|
Third-year law student Renee Redshirt has recently been named the Grand Prize Winner of the 2026 Arizona Society of Healthcare Attorneys (AzSHA) Scholars Program. Redshirt was selected for her background in public health, commitment to health equity and vision for the practice of health law in underserved communities.
The AzSHA Scholars Program, held in collaboration with Arizona Law and Arizona State University Sandra Day O’Connor College of Law, recognizes exceptional third-year health law students. Each law school selects three scholars who participate in AzSHA Board meetings, in-person and virtual programming and the annual AzSHA conference. Scholars also have the opportunity to contribute to AzSHA’s blog, further engaging with critical healthcare legal issues.
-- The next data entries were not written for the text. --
(** * gitgo: pack objects, delta resolution and the pack locator

    A shallow embedding of [pack.go].  Pointers to pack objects are
    locations of an explicit heap, the [map[SHA]*packObject] handed to
    [Patch] is a finite map from names to locations, and the recursion of
    [Patch] is driven by a fuel argument because a cyclic chain of bases
    makes the Go method recurse for ever. *)

From Stdlib Require Import ZArith List String Ascii Bool Lia DecimalString.
From stdpp Require Import base option gmap strings list.

Local Open Scope string_scope.
Local Open Scope Z_scope.

(** ** Data model *)

(** [type SHA string] *)
Abbreviation SHA := string.

(** [type packObjectType uint8] with its [iota] constants; the values 0 and
    5 are skipped by the Go declaration. *)
Definition packObjectType := Z.

Definition OBJ_COMMIT : packObjectType := 1.
Definition OBJ_TREE : packObjectType := 2.
Definition OBJ_BLOB : packObjectType := 3.
Definition OBJ_TAG : packObjectType := 4.
Definition OBJ_OFS_DELTA : packObjectType := 6.
Definition OBJ_REF_DELTA : packObjectType := 7.

(** Go's [error] values.  [Errorf] is an error built by [fmt.Errorf] in
    [pack.go], carrying its formatted message; [Foreign] is an error value
    handed back by a collaborator ([os.Open], [ioutil.ReadAll],
    [VerifyPack], [patchDelta], the parsers). *)
Inductive error : Type :=
| Errorf (msg : string)
| Foreign (tag : string).

(** A [[]byte]: [None] is the nil slice, [Some l] a non-nil slice, so that
    [Some []] is the empty non-nil slice. *)
Definition bytes := option (list Byte.byte).

(** [len(b)] *)
Definition len (b : bytes) : Z :=
  match b with
  | None => 0
  | Some l => Z.of_nat (length l)
  end.

(** What [bytes.NewReader(b)] yields when read: nothing for a nil slice. *)
Definition contents (b : bytes) : list Byte.byte :=
  match b with
  | None => []
  | Some l => l
  end.

(** Go's [int] (64 bits), with the wrap-around of [+=]. *)
Definition wrap_int (z : Z) : Z := (z + 2 ^ 63) mod 2 ^ 64 - 2 ^ 63.

Record packObject : Type := mkPackObject {
  Name : SHA;
  Offset : Z;
  Data : bytes;
  _type : packObjectType;
  PatchedData : bytes;
  Size : Z;
  SizeInPackfile : Z;
  negativeOffset : Z;
  BaseObjectName : SHA;
  BaseObjectType : packObjectType;
  baseOffset : Z;
  Depth : Z;
  err : option error
}.

Definition set_PatchedData (v : bytes) (p : packObject) : packObject :=
  mkPackObject (Name p) (Offset p) (Data p) (_type p) v (Size p)
    (SizeInPackfile p) (negativeOffset p) (BaseObjectName p)
    (BaseObjectType p) (baseOffset p) (Depth p) (err p).

Definition set_BaseObjectType (v : packObjectType) (p : packObject) : packObject :=
  mkPackObject (Name p) (Offset p) (Data p) (_type p) (PatchedData p) (Size p)
    (SizeInPackfile p) (negativeOffset p) (BaseObjectName p)
    v (baseOffset p) (Depth p) (err p).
Third-year students Braydon Mathis and Jack Dias join Redshirt as Arizona Law’s AzSHA Scholars.
Redshirt brings a decade of public health experience to her legal studies, having earned her Master of Public Health before law school, including work in behavioral health, injury and substance use prevention research; community assessment; and federal policy coordination. Her path to law school was shaped early by her upbringing as Diné on the Navajo Nation, where she witnessed firsthand how tribal, federal and state systems, along with history, impacted access to health care.
“In our culture, language, land and kinship relationships are inseparable from well-being,” says Redshirt. “That background shaped my understanding of health law as a multidisciplinary field encompassing hospitals, regulation and compliance, as well as the policies, institutions and systems that influence health outcomes and access to care.”
This opportunity is made possible through the ongoing efforts of the Health Law & Policy Program, led by Faculty Director Tara Sklar, which promotes the scholarship among health law students, guides applicants through the process and nominates finalists to AzSHA, a partnership now entering its third year.